- Your goal -
Instruction for the entries that follow: retype exactly the lines from the line with "#[export] Instance ObdFn_eq_dec" to the line with "Definition sendObdRequest : St", both included, and omit all others.
(Beginning of Entries supplied)
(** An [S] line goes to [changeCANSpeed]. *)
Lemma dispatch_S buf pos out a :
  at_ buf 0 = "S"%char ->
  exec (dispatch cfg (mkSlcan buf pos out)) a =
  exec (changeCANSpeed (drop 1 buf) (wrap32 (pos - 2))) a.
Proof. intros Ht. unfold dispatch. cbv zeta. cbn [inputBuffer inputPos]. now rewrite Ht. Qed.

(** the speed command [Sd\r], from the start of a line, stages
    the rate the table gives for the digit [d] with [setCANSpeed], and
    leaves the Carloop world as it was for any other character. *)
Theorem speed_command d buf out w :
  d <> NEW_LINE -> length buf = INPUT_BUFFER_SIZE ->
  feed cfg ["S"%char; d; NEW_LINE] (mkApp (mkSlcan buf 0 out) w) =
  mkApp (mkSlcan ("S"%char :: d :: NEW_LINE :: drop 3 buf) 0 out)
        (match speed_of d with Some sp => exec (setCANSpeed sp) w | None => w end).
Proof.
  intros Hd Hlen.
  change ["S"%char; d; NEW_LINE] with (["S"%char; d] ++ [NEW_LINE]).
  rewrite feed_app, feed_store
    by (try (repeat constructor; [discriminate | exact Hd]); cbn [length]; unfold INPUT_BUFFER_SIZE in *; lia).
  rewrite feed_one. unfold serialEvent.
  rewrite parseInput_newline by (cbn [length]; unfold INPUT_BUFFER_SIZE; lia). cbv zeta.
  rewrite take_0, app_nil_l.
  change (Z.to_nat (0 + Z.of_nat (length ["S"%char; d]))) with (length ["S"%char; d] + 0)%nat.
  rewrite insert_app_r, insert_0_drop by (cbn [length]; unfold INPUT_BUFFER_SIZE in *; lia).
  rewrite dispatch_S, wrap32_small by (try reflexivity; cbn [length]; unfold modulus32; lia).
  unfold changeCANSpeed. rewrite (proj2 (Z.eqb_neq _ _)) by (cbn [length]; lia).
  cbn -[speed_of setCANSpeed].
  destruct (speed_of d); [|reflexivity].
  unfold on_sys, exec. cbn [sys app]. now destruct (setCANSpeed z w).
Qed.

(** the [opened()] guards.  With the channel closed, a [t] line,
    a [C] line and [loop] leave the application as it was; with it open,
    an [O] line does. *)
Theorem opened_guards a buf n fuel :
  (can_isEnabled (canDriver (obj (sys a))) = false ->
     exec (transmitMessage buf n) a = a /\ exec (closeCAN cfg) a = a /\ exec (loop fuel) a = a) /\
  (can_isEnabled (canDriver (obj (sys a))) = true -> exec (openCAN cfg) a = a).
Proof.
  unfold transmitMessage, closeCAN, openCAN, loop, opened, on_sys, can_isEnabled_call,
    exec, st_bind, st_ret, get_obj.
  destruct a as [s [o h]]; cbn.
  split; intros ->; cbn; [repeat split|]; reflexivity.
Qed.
(End of Entries supplied)
(Beginning of Entries supplied)
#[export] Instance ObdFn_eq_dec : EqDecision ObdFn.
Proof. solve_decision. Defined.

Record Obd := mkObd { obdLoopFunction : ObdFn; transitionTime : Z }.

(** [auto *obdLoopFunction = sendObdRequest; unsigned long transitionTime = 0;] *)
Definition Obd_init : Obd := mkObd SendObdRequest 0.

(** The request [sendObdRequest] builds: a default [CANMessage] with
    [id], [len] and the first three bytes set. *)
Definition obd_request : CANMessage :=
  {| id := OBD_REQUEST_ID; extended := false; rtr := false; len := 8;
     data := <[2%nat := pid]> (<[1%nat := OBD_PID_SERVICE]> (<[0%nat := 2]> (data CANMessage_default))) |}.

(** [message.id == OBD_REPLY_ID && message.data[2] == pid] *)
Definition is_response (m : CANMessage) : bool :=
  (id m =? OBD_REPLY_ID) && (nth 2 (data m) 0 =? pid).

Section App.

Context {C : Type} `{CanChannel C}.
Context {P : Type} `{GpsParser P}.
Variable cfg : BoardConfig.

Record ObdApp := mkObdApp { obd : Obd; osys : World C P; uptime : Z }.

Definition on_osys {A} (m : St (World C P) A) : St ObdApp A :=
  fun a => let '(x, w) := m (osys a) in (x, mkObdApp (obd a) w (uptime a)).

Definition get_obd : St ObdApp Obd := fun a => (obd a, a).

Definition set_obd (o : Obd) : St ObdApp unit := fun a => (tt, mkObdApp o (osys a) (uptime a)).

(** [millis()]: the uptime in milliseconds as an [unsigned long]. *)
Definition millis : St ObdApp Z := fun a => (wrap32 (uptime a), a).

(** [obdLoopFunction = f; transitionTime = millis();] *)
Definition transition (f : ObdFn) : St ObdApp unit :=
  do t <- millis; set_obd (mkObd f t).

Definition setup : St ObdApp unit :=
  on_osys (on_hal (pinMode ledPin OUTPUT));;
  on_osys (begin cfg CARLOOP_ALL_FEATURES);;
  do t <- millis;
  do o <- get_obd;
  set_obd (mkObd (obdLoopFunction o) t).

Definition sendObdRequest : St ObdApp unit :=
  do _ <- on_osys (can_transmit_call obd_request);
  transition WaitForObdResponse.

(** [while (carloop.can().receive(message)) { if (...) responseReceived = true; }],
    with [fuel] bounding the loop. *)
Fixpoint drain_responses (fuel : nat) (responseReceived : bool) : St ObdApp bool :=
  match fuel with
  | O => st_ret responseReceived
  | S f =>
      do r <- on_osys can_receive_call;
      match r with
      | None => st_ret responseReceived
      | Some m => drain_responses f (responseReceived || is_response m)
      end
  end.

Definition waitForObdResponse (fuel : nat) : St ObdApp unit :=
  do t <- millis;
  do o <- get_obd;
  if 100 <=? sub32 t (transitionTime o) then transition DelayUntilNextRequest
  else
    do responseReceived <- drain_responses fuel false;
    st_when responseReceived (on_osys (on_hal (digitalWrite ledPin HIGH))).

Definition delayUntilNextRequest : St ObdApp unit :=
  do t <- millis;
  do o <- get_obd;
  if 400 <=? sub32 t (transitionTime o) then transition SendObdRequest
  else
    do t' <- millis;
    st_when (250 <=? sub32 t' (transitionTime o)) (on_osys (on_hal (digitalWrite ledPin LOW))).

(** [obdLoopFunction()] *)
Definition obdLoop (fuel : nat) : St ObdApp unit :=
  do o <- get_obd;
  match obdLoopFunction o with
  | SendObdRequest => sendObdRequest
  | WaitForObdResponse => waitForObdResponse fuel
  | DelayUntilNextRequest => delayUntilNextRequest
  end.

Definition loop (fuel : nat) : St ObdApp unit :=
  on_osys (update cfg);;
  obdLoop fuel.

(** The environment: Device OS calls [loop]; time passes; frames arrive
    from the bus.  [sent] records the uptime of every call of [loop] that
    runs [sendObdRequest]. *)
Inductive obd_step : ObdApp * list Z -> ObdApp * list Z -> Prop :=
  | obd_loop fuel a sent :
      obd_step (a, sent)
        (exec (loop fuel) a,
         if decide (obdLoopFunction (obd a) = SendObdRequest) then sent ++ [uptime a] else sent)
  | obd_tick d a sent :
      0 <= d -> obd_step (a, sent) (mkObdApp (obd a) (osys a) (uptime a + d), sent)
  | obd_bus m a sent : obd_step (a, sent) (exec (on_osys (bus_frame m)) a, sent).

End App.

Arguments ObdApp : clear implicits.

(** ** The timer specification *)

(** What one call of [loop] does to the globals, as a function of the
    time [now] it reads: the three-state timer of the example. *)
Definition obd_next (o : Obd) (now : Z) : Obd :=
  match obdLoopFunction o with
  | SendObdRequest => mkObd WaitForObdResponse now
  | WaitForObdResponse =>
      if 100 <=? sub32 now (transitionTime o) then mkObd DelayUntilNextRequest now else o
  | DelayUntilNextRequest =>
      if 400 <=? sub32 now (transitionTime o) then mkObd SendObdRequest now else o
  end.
(End of Entries supplied)
- Task result -
#[export] Instance ObdFn_eq_dec : EqDecision ObdFn.
Proof. solve_decision. Defined.

Record Obd := mkObd { obdLoopFunction : ObdFn; transitionTime : Z }.

(** [auto *obdLoopFunction = sendObdRequest; unsigned long transitionTime = 0;] *)
Definition Obd_init : Obd := mkObd SendObdRequest 0.

(** The request [sendObdRequest] builds: a default [CANMessage] with
    [id], [len] and the first three bytes set. *)
Definition obd_request : CANMessage :=
  {| id := OBD_REQUEST_ID; extended := false; rtr := false; len := 8;
     data := <[2%nat := pid]> (<[1%nat := OBD_PID_SERVICE]> (<[0%nat := 2]> (data CANMessage_default))) |}.

(** [message.id == OBD_REPLY_ID && message.data[2] == pid] *)
Definition is_response (m : CANMessage) : bool :=
  (id m =? OBD_REPLY_ID) && (nth 2 (data m) 0 =? pid).

Section App.

Context {C : Type} `{CanChannel C}.
Context {P : Type} `{GpsParser P}.
Variable cfg : BoardConfig.

Record ObdApp := mkObdApp { obd : Obd; osys : World C P; uptime : Z }.

Definition on_osys {A} (m : St (World C P) A) : St ObdApp A :=
  fun a => let '(x, w) := m (osys a) in (x, mkObdApp (obd a) w (uptime a)).

Definition get_obd : St ObdApp Obd := fun a => (obd a, a).

Definition set_obd (o : Obd) : St ObdApp unit := fun a => (tt, mkObdApp o (osys a) (uptime a)).

(** [millis()]: the uptime in milliseconds as an [unsigned long]. *)
Definition millis : St ObdApp Z := fun a => (wrap32 (uptime a), a).

(** [obdLoopFunction = f; transitionTime = millis();] *)
Definition transition (f : ObdFn) : St ObdApp unit :=
  do t <- millis; set_obd (mkObd f t).

Definition setup : St ObdApp unit :=
  on_osys (on_hal (pinMode ledPin OUTPUT));;
  on_osys (begin cfg CARLOOP_ALL_FEATURES);;
  do t <- millis;
  do o <- get_obd;
  set_obd (mkObd (obdLoopFunction o) t).

Definition sendObdRequest : St ObdApp unit :=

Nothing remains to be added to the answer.